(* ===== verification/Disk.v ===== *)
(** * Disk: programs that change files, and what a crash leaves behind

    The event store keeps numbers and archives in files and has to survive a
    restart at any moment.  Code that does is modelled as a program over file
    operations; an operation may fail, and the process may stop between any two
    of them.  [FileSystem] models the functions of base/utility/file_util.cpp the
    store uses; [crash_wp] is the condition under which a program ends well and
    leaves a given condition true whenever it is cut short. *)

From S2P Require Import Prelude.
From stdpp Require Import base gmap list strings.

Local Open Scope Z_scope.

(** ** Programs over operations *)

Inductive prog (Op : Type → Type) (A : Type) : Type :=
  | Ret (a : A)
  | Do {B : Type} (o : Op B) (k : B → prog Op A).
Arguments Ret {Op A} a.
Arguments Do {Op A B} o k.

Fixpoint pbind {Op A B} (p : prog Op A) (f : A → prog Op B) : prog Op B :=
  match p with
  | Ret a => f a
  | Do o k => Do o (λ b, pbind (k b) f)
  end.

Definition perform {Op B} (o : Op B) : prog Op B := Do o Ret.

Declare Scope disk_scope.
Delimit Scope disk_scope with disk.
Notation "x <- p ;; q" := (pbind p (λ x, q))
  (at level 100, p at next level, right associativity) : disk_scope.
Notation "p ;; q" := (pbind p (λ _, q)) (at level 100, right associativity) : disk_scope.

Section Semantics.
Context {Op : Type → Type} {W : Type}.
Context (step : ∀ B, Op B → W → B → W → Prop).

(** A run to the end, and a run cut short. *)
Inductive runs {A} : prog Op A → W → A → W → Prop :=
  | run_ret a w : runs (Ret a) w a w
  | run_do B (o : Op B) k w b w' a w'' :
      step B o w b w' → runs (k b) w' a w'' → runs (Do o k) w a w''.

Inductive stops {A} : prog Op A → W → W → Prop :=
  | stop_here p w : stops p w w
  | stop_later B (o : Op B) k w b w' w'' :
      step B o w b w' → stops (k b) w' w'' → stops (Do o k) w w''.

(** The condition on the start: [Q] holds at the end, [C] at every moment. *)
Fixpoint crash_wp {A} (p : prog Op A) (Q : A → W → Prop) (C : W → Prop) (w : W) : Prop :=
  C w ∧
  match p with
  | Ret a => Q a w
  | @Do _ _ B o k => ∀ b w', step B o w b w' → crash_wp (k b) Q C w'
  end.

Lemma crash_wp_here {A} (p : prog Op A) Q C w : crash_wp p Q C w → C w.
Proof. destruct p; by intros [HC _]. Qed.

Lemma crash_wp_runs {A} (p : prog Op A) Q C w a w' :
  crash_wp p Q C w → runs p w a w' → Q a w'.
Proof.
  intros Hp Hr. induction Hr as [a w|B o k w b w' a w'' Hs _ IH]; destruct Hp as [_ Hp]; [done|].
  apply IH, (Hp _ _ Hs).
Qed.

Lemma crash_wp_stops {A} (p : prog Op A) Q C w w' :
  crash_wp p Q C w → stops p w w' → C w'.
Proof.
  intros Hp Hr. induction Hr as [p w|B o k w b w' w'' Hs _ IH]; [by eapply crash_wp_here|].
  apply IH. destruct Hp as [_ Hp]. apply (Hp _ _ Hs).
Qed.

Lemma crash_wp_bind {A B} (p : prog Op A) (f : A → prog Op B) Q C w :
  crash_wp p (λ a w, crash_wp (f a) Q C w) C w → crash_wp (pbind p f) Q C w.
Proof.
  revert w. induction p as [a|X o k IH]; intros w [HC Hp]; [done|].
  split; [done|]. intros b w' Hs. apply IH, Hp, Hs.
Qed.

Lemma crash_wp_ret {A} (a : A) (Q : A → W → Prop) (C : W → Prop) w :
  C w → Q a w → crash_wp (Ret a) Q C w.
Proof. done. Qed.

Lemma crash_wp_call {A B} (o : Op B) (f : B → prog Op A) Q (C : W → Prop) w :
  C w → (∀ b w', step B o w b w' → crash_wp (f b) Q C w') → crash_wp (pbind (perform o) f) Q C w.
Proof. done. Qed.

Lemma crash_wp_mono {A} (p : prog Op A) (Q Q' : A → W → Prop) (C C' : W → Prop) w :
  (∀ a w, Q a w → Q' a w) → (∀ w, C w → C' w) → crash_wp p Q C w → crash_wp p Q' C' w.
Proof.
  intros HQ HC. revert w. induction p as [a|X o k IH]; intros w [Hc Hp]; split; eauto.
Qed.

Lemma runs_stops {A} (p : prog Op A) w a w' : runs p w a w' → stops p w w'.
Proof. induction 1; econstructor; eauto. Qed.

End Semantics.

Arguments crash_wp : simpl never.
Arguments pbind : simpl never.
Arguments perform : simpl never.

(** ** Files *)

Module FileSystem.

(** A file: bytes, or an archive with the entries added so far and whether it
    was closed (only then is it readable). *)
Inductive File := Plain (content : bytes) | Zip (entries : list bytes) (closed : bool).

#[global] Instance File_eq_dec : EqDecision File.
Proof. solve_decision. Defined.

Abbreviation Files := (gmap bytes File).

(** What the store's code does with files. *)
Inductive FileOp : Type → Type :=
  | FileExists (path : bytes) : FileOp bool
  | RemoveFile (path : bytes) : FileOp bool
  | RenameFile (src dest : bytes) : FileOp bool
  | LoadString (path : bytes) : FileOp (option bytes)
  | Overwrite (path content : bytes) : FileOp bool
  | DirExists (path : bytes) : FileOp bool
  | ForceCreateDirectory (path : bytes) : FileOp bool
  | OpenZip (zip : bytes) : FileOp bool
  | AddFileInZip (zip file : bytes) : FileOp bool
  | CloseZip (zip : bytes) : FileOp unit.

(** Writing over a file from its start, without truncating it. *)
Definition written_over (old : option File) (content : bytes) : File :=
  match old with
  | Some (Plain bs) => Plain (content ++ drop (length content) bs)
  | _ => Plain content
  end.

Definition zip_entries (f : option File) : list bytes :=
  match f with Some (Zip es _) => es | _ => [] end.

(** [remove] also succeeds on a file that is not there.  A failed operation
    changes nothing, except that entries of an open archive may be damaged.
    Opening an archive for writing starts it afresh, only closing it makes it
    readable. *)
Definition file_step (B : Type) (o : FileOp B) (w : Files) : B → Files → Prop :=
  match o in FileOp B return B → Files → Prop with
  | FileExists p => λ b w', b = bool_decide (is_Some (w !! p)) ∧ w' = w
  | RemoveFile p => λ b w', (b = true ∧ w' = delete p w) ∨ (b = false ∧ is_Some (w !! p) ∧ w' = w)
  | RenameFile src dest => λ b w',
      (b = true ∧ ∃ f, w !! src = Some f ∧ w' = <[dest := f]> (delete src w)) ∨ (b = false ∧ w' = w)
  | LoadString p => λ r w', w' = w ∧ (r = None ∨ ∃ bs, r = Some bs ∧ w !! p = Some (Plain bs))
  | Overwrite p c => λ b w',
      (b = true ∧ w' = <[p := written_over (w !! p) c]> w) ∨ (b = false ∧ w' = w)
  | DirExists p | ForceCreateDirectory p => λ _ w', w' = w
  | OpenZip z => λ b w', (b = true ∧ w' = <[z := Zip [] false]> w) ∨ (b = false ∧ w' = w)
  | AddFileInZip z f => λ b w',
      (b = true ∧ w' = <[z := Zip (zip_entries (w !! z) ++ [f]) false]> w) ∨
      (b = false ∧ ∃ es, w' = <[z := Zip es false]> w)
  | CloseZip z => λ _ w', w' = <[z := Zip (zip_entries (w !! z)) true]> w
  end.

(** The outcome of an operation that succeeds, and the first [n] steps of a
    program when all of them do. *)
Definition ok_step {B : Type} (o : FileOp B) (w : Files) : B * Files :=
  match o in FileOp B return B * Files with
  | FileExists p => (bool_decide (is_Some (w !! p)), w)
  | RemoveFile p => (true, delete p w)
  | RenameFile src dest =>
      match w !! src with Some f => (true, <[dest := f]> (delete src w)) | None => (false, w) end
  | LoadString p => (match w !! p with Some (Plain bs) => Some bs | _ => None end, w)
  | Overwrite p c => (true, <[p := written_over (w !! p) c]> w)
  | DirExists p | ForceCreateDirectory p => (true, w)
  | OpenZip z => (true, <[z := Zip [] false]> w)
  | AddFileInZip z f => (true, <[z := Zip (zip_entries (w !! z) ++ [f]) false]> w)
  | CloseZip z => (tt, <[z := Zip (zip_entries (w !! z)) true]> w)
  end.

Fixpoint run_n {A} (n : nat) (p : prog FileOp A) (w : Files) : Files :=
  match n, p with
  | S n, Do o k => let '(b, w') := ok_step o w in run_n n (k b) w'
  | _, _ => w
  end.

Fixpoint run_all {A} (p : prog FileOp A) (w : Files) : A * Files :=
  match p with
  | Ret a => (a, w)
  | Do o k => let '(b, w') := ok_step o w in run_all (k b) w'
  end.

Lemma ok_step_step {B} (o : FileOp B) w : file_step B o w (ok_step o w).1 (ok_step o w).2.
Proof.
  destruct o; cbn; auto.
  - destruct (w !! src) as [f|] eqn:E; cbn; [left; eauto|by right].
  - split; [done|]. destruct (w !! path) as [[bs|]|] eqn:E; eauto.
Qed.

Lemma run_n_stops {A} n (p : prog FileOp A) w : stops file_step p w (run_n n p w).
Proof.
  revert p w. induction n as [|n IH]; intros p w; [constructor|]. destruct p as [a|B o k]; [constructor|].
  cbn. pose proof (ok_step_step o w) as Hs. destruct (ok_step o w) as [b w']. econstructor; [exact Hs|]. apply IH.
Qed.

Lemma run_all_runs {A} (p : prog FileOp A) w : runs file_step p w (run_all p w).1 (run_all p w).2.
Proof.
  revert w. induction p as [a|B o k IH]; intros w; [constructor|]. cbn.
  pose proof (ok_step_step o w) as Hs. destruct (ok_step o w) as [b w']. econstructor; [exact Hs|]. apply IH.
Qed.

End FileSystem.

##########

TASK DIRECTIONS
Transcribe each line of the data above, unaltered, from the one where "Context (step : ∀" appears to the one where "w : stops p w w" appears, inclusive of both.

ANSWER SPACE
Context (step : ∀ B, Op B → W → B → W → Prop).

(** A run to the end, and a run cut short. *)
Inductive runs {A} : prog Op A → W → A → W → Prop :=
  | run_ret a w : runs (Ret a) w a w
  | run_do B (o : Op B) k w b w' a w'' :
      step B o w b w' → runs (k b) w' a w'' → runs (Do o k) w a w''.

Inductive stops {A} : prog Op A → W → W → Prop :=
  | stop_here p w : stops p w w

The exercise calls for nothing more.